Hollywood’un aşırı popüler yabancı filmleri yeniden uyarlama sevdası dur durak bilmeden devam ediyor. Sinemada dil sınırının gittikçe aşıldığı bir dünyada çoğu kez ön tepkiyle karşılaşan bu filmlerin bazıları ise şaşırtıcı şekilde orijinallerini geride bırakabiliyor. 2016 yapımı İsveç filmi A Man Called Ove‘dan uyarlanan, daha doğrusu onun uyarlandığı kitaptan Marc Forster yönetmenliğinde yeniden uyarlanan “A Man Called Otto” bunlara en güzel örneklerden biri oldu. Pandemi sonrasının seri filmler dışındaki en çok hasılat eden filmlerinden birine dönüşen film, iyi dramaların hala gişede iyi iş yapabileceklerinin sürpriz bir kanıtını oluşturdu…

Otto (Tom Hanks), herkesin birbirini tanıdığı küçük bir mahallenin huysuz ve yalnız ihtiyarıdır. Dünyadaki her şeyin kurala uygun şekilde ilerlemesini bekleyen bu adam, hoşnutsuzluklarına çare bulamayınca intihara karar verir. Tam intihara yeltenmişken iki çocuk sahibi, üçüncüsünü bekleyen Meksikalı bir çift yaşlı adama komşu olur. Hayata son derece pozitif pencereden bakan Marisol (Mariana Trevino), Otto’nun huysuzluklarına derman olabilecek midir?

A Man Called Otto, aslında sinemada defalarca uygulanmış bir formül hikayesinin ürünü. İsveç yapımı orijinal filmi de bu formülün üzerine pek bir şey koyamadığı için sıradan bulmuştum. Doğrusu o filmin beni pek etkilediğini, hafızamda derin yer ettiğini söyleyemem ve bu filmi de tamamen yeni bir filmi izlercesine izledim… Fakat Marc Forster’ın uyarlaması, gerçekten orijinal filmin çok üzerinde bir etki bıraktı bende. Senaryoya katılan küçük farklılıklar konuyu derinleştirmiş, harika oyuncu seçimleri filmi sevmeyi çok kolaylaştırmış. Ortaya herkesi çok kolay yakalayabilecek, herkeste izler bırakabilecek bir film çıkmış…
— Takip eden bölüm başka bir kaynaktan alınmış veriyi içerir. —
(** * The byte order on strings *)

Lemma string_compare_refl s : String.compare s s = Eq.
Proof.
  induction s as [|a s IH]; simpl; [done|].
  unfold Ascii.compare. by rewrite N.compare_refl.
Qed.

Lemma ascii_compare_trans_lt a b c :
  Ascii.compare a b = Lt -> Ascii.compare b c = Lt -> Ascii.compare a c = Lt.
Proof. unfold Ascii.compare. rewrite !N.compare_lt_iff. lia. Qed.

Lemma ascii_compare_eq a b : Ascii.compare a b = Eq -> a = b.
Proof. exact (Ascii.compare_eq_iff a b). Qed.

Lemma ascii_compare_refl a : Ascii.compare a a = Eq.
Proof. unfold Ascii.compare. apply N.compare_refl. Qed.

Lemma string_compare_trans_lt (a b c : string) :
  String.compare a b = Lt -> String.compare b c = Lt -> String.compare a c = Lt.
Proof.
  revert b c; induction a as [|x a IH]; intros [|y b] [|z c]; simpl; try done.
  destruct (Ascii.compare x y) eqn:E1; try done; destruct (Ascii.compare y z) eqn:E2; try done;
    intros H1 H2.
  - apply ascii_compare_eq in E1, E2. subst. rewrite ascii_compare_refl. eauto.
  - apply ascii_compare_eq in E1. subst. by rewrite E2.
  - apply ascii_compare_eq in E2. subst. by rewrite E1.
  - by rewrite (ascii_compare_trans_lt _ _ _ E1 E2).
Qed.

Lemma string_ltb_lt (a b : string) : (a <s b) = true <-> String.compare a b = Lt.
Proof. unfold String.ltb. destruct (String.compare a b); split; congruence. Qed.

Lemma string_ltb_irrefl (a : string) : (a <s a) = false.
Proof. unfold String.ltb. by rewrite string_compare_refl. Qed.

Lemma string_ltb_trans (a b c : string) : (a <s b) = true -> (b <s c) = true -> (a <s c) = true.
Proof. rewrite !string_ltb_lt. apply string_compare_trans_lt. Qed.

Lemma string_ltb_total (a b : string) : (a <s b) = false -> (b <s a) = false -> a = b.
Proof.
  unfold String.ltb. rewrite (String.compare_antisym b a).
  destruct (String.compare a b) eqn:E; simpl; intros; try done.
  by apply String.compare_eq_iff in E.
Qed.

Lemma string_ltb_asym (a b : string) : (a <s b) = true -> (b <s a) = false.
Proof.
  intros H1. destruct (b <s a) eqn:H2; [|done].
  pose proof (string_ltb_trans _ _ _ H1 H2) as H. by rewrite string_ltb_irrefl in H.
Qed.

(** Negative transitivity, the form the sorting lemmas use. *)
Lemma string_ltb_false_trans (a b c : string) :
  (b <s a) = false -> (c <s b) = false -> (c <s a) = false.
Proof.
  intros H1 H2. destruct (c <s a) eqn:H; [|done].
  destruct (a <s b) eqn:H3.
  - by rewrite (string_ltb_trans _ _ _ H H3) in H2.
  - rewrite (string_ltb_total a b) in H by done. congruence.
Qed.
A Man Called Otto, iyi bir karakter analizi filmi. İnsanların dönüştükleri kişinin ardındaki motivasyonları irdeleyen, bunlara çözüm sunan film. Ana karakterin bu tip filmlerde alışıldığın aksine bağnaz ya da cahil olmayıp etrafındakilere son derece duyarlı ve eğitimli biri oluşu da karakteri farklı, çok daha değerli kılmış. Karakterin bu nitelikleri yan konu olarak da filmin hiç göze sokmadan doğru ve etkili toplumsal mesajlar vermesinin önünü açmış…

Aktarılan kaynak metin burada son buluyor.